Future’s Spread Backwardation Shows Buying Pressure at 4-Year High
Time spreads of futures contracts are one of the purest ways to get a pulse on the demand to buy now or later. When a front-month contract trades at a premium to a later dated contract, known as backwardation, the implication is that the benefits to hold due to either supply shortage or increasing demand outweighs the costs to hold such as storage, insurance, etc.
Recently, the backwardation on the Brent December 2018-December 2019 contract traded to the strongest level in almost 4-years with the Dec. 2019-Dec. 2020 also showing an expanding backwardation as the market draws support from geopolitical risks and OPEC-led supply cuts.
Data Source: Bloomberg, Chart created by Tyler Yell, CMT
There’s a global rise in oil demand! Click here to see our Q1 forecast on what outcomes we’re watching!
Technical Focus for Crude Oil – Bullish Resumption despite Highest Level in 3 Yrs.
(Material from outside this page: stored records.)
Lemma running_count w (keys : gset string) :
  (forall k l, checkerMap w !! k = Some l -> exists o, heap w !! l = Some o /\ (oc_status o = running <-> k ∈ keys)) ->
  (forall k, k ∈ keys -> is_Some (checkerMap w !! k)) ->
  count_status_of running (checkers w) = Z.of_nat (size keys).
Proof.
  intros H Hk. unfold count_status_of, checkers. f_equal.
  rewrite (count_checkers (fun k => k ∈ keys) (heap w)); last first.
  { intros k l Hin. rewrite range_perm, elem_of_map_to_list in Hin. auto. }
  rewrite range_perm. change (size keys) with (length (elements keys)).
  rewrite <- (length_fmap fst (filter _ _)). apply Permutation_length, NoDup_Permutation.
  - apply (sublist_NoDup _ (map_to_list (checkerMap w)).*1); [apply NoDup_fst_map_to_list|].
    apply fmap_sublist, sublist_filter.
  - apply NoDup_elements.
  - intros k. rewrite list_elem_of_fmap, elem_of_elements. split.
    + intros ([k' l] & -> & [Hin _]%list_elem_of_filter). done.
    + intros Hin. destruct (Hk k Hin) as [l Hl]. exists (k, l). split; [done|].
      apply list_elem_of_filter. split; [done|]. by apply elem_of_map_to_list.
Qed.

(** C14: the measurement follows the controllers: for any sequence of informer
    events, with goroutines finishing at any time, the known keys are those of
    the existing objects; each existing object has one checker in the map,
    not cancelled, that waits for the pods an object of its current spec asks
    for; each object deleted meanwhile has one that waits for zero pods; and
    there are no others. *)
Theorem controllers_are_tracked w0 os w ends :
  just_started w0 -> runs w0 os w ends ->
  objectKeys w = dom (existing os) /\
  (forall key o, existing os !! key = Some o ->
     tracks w key false (fun obj replicas => same_spec obj o /\
       GetReplicasFromRuntimeObject ObjString (Some obj) = Some (Ok replicas))) /\
  (forall key, key ∈ gone os ->
     tracks w key true (fun obj replicas => MetaNamespaceKey obj = Ok key /\ replicas = ConstReplicas 0)) /\
  dom (checkerMap w) = dom (existing os) ∪ gone os.
Proof.
  intros H0 [Hrun Hupd Hok Hkeys Hg Ht Htg Hm Hwf Hends]%runs_winv; [|done].
  split; [done|]. split; [done|]. split; [done|].
  apply set_eq. intros key. rewrite elem_of_union, elem_of_dom. split; [apply Hm|].
  intros [[o Ho]%elem_of_dom|Hk].
  - destruct (Ht _ _ Ho) as (l & c & Hl & _). eauto.
  - destruct (Htg _ Hk) as (l & c & Hl & _). eauto.
Qed.

(** The checker of [key] and what happened to its goroutine. *)
Definition ended (w : measurement_state) (ends : gmap loc life) (key : string) (c : objectChecker) (lf : life) : Prop :=
  exists l, checkerMap w !! key = Some l /\ heap w !! l = Some c /\ ends !! l = Some lf.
Chart Source: ProRealtime, IG UK Price Feed. Created by Tyler Yell, CMT
The technical focus on WTI Crude Oil remains bullish as WTI looks destined to test the 100% Fibonacci extension off the 2017 low at $70.16/bbl. Only a break below the supporting trendline would open up a likely test of the 200-DMA at ~$56/bbl.
Bears who continue to focus on some of the bearish fundamentals such as record-high US production and possibly slowing demand can keep an eye on Ichimoku (applied to the chart above) for evidence that a catalyst may have brought their views into play. For now, with the price above the Ichimoku cloud, WTI looks to have room for another leg up.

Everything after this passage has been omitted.